**Action item:** When you write out the entries, keep every line exactly as it appears.

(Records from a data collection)
BEGIN
Lemma clean_and_filter_raises parse (dfs : list DataFrame) (e : exn) :
  clean_and_filter parse dfs = Raise e ->
  e = KeyError "TOT_EMP" \/ e = KeyError "OCC_GROUP".
Proof.
  unfold clean_and_filter. intro H.
  destruct (has_column "TOT_EMP" (columns (concat dfs))) eqn:Et.
  - rewrite (coerce_tot_emp_Ok _ _ Et) in H. cbn [bind] in H.
    unfold filter_detailed, column in H. cbn [columns] in H.
    destruct (has_column "OCC_GROUP" (columns (concat dfs)));
      [discriminate|]. inversion H. now right.
  - unfold coerce_tot_emp, column in H. rewrite Et in H. inversion H. now left.
Qed.

Lemma dropna_nonempty_map {B : Type} (f : row -> B) (g : list row) :
  (List.length g <? 2)%nat = false -> map f g <> [].
Proof. destruct g; [discriminate|discriminate]. Qed.

Lemma calculate_slope_app_raises (group : list row) (e : exn) :
  calculate_slope_app group = Raise e -> e = identical_x.
Proof.
  unfold calculate_slope_app. intro H.
  destruct (List.length (dropna ["Year"; "TOT_EMP"] group) <? 2)%nat eqn:E;
    [discriminate|].
  destruct (Stats.linregress _ _) eqn:El; [discriminate|].
  cbn [bind] in H. inversion H; subst e0.
  apply (linregress_raises_only_identical _ _ _) with (3 := El);
    rewrite map_map; now apply dropna_nonempty_map.
Qed.

Lemma mapM_Raise {A B : Type} (f : A -> result B) (l : list A) (e : exn) :
  mapM f l = Raise e -> exists a, In a l /\ f a = Raise e.
Proof.
  induction l as [|a l IH]; simpl; [discriminate|].
  destruct (f a) eqn:Ea; cbn [bind].
  - destruct (mapM f l); cbn [bind]; [discriminate|].
    intro H. inversion H; subst.
    destruct (IH eq_refl) as [x [Hx Hfx]]. exists x. split; [now right|trivial].
  - intro H. inversion H; subst. exists a. split; [now left|trivial].
Qed.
END
**Your response:**
Lemma clean_and_filter_raises parse (dfs : list DataFrame) (e : exn) :
  clean_and_filter parse dfs = Raise e ->
  e = KeyError "TOT_EMP" \/ e = KeyError "OCC_GROUP".
Proof.
  unfold clean_and_filter. intro H.
  destruct (has_column "TOT_EMP" (columns (concat dfs))) eqn:Et.
  - rewrite (coerce_tot_emp_Ok _ _ Et) in H. cbn [bind] in H.
    unfold filter_detailed, column in H. cbn [columns] in H.
    destruct (has_column "OCC_GROUP" (columns (concat dfs)));
      [discriminate|]. inversion H. now right.
  - unfold coerce_tot_emp, column in H. rewrite Et in H. inversion H. now left.
Qed.

Lemma dropna_nonempty_map {B : Type} (f : row -> B) (g : list row) :
  (List.length g <? 2)%nat = false -> map f g <> [].
Proof. destruct g; [discriminate|discriminate]. Qed.

Lemma calculate_slope_app_raises (group : list row) (e : exn) :
  calculate_slope_app group = Raise e -> e = identical_x.
Proof.
  unfold calculate_slope_app. intro H.
  destruct (List.length (dropna ["Year"; "TOT_EMP"] group) <? 2)%nat eqn:E;
    [discriminate|].
  destruct (Stats.linregress _ _) eqn:El; [discriminate|].
  cbn [bind] in H. inversion H; subst e0.
  apply (linregress_raises_only_identical _ _ _) with (3 := El);
    rewrite map_map; now apply dropna_nonempty_map.
Qed.

Lemma mapM_Raise {A B : Type} (f : A -> result B) (l : list A) (e : exn) :
  mapM f l = Raise e -> exists a, In a l /\ f a = Raise e.
Proof.
  induction l as [|a l IH]; simpl; [discriminate|].
  destruct (f a) eqn:Ea; cbn [bind].
  - destruct (mapM f l); cbn [bind]; [discriminate|].
    intro H. inversion H; subst.
    destruct (IH eq_refl) as [x [Hx Hfx]]. exists x. split; [now right|trivial].
  - intro H. inversion H; subst. exists a. split; [now left|trivial].
Qed.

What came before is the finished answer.